Both countries have more stringent requirements for proving an illness is irremediable, says Dr. Kim, by requiring psychiatric input and putting more emphasis on trying additional therapies than is recommended in Canada.

Belgium also has a two-track system in which patients and doctors look for potential therapy and treatments, while another team assesses the patient for MAiD.

The rates of approval for psychiatric illnesses in Belgium and the Netherlands are low, says Dr. Kim, ranging from just one to three per cent.

“The large majority are rejected,” he says. "Overwhelmingly, the main reason is there are other alternatives."

In Canada, there’s some disagreement about whether patients who want assisted dying need to try treatments or only that they must be informed of what is available.

Dr. Ellen Wiebe says health care professionals who provide MAiD are careful to review the treatments the patient has undergone, though more treatments can’t be forced on anyone.

“Individually, assessors will look at what treatments they have received and say you haven't tried this or this or this…and then the patient would have to convince me that there was a good reason not to try them.”


Canada has already been under the international microscope for its increasing use of medically-assisted death for physical disorders.
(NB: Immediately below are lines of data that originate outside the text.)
(* ===== verification/CertExample.v ===== *)
(** The theorems about certificate chains, evaluated on the certificates of [ToyContext]: a chain
    that is trusted, and the same chain with a certificate appended that nobody verified. *)

From S2P Require Import Prelude Config Codec Status Algo Protocol X509 Crypto SpdmRing CertOps CertTrust ToyRing ToyContext.

Section Example.
#[local] Existing Instances default_config toy_webpki toy_webpki_laws.

Abbreviation SHA_384 := SpdmBaseHashAlgo.TPM_ALG_SHA_384.
Abbreviation P384 := SpdmBaseAsymAlgo.TPM_ALG_ECDSA_ECC_NIST_P384.

Definition signed_by (key : Z) (message : bytes) : SpdmSignatureStruct := {|
  data_size := 96;
  data := toy_signature key message ++ replicate (SPDM_MAX_ASYM_KEY_SIZE - 96) 0;
|}.

Lemma leaf_trusted_witness :
  ∃ front leaf, split_certs 292 (toy_cert 7) = front ++ [leaf] ∧
    chain_verified toy_time (front ++ [leaf]) ∧
    signed_with leaf SHA_384 P384 [1; 2; 3] (signed_by 7 [1; 2; 3]).
Proof.
  apply (leaf_trusted Checked 292 SHA_384 P384 toy_time (toy_cert 7)); by vm_compute.
Defined.

(** 49 bytes, with a length in two octets that fits one. *)
Definition toy_filler : bytes := [0x30; 0x82; 0; 0x2D] ++ toy_tbs ++ toy_algorithm ++ [0x03; 1; 0].

Lemma der_cert_dec hi lo body :
  (length body =? Z.to_nat (Z.shiftl hi 8) + Z.to_nat lo)%nat = true →
  der_cert ([0x30; 0x82; hi; lo] ++ body).
Proof. intros H%Nat.eqb_eq. by exists hi, lo, body. Qed.
Lemma toy_cert_der key : der_cert (toy_cert key).
Proof. by apply der_cert_dec. Qed.

Lemma appended_certificate_witness :
  CertOps.verify_cert_chain toy_time (toy_cert 7 ++ toy_filler ++ toy_cert 9) = Ok tt ∧
  CertOps.get_cert_from_cert_chain (toy_cert 7 ++ toy_filler ++ toy_cert 9) 0 =
  CertOps.get_cert_from_cert_chain (toy_cert 7) 0 ∧
  CertOps.asym_verify Checked 633 SHA_384 P384 (toy_cert 7 ++ toy_filler ++ toy_cert 9) [1; 2; 3]
    (signed_by 9 [1; 2; 3]) = Ok (Some tt).
Proof.
  apply (appended_certificate Checked 633 SHA_384 P384 toy_time (toy_cert 7) toy_filler (toy_cert 9)
           [1; 2; 3] (signed_by 9 [1; 2; 3]) 3).
  - by vm_compute.
  - by vm_compute.
  - replace (split_certs (length (toy_cert 7)) (toy_cert 7)) with [toy_cert 7] by (by vm_compute).
    apply Forall_singleton, toy_cert_der.
  - by apply der_cert_dec.
  - done.
  - apply toy_cert_der.
  - by vm_compute.
  - eexists _, _. split_and!; [reflexivity|reflexivity|reflexivity|apply Nat.leb_le; by vm_compute|].
    eexists _, _. split_and!; [vm_compute; reflexivity|apply Nat.leb_le; by vm_compute|by vm_compute].
Defined.

End Example.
The latest Health Canada report shows a steady increase over the past six years to where 3.3 per cent of all deaths in 2021 were from MAiD. That has quickly approached the European average where about four per cent of all deaths are assisted deaths.

"I've had colleagues call me from other countries saying, you know what's going on in Canada?” says MAiD skeptic Dr. John Maher.

But Dr. Wiebe argues the new rule acknowledges the plight of those suffering from intolerable mental illnesses.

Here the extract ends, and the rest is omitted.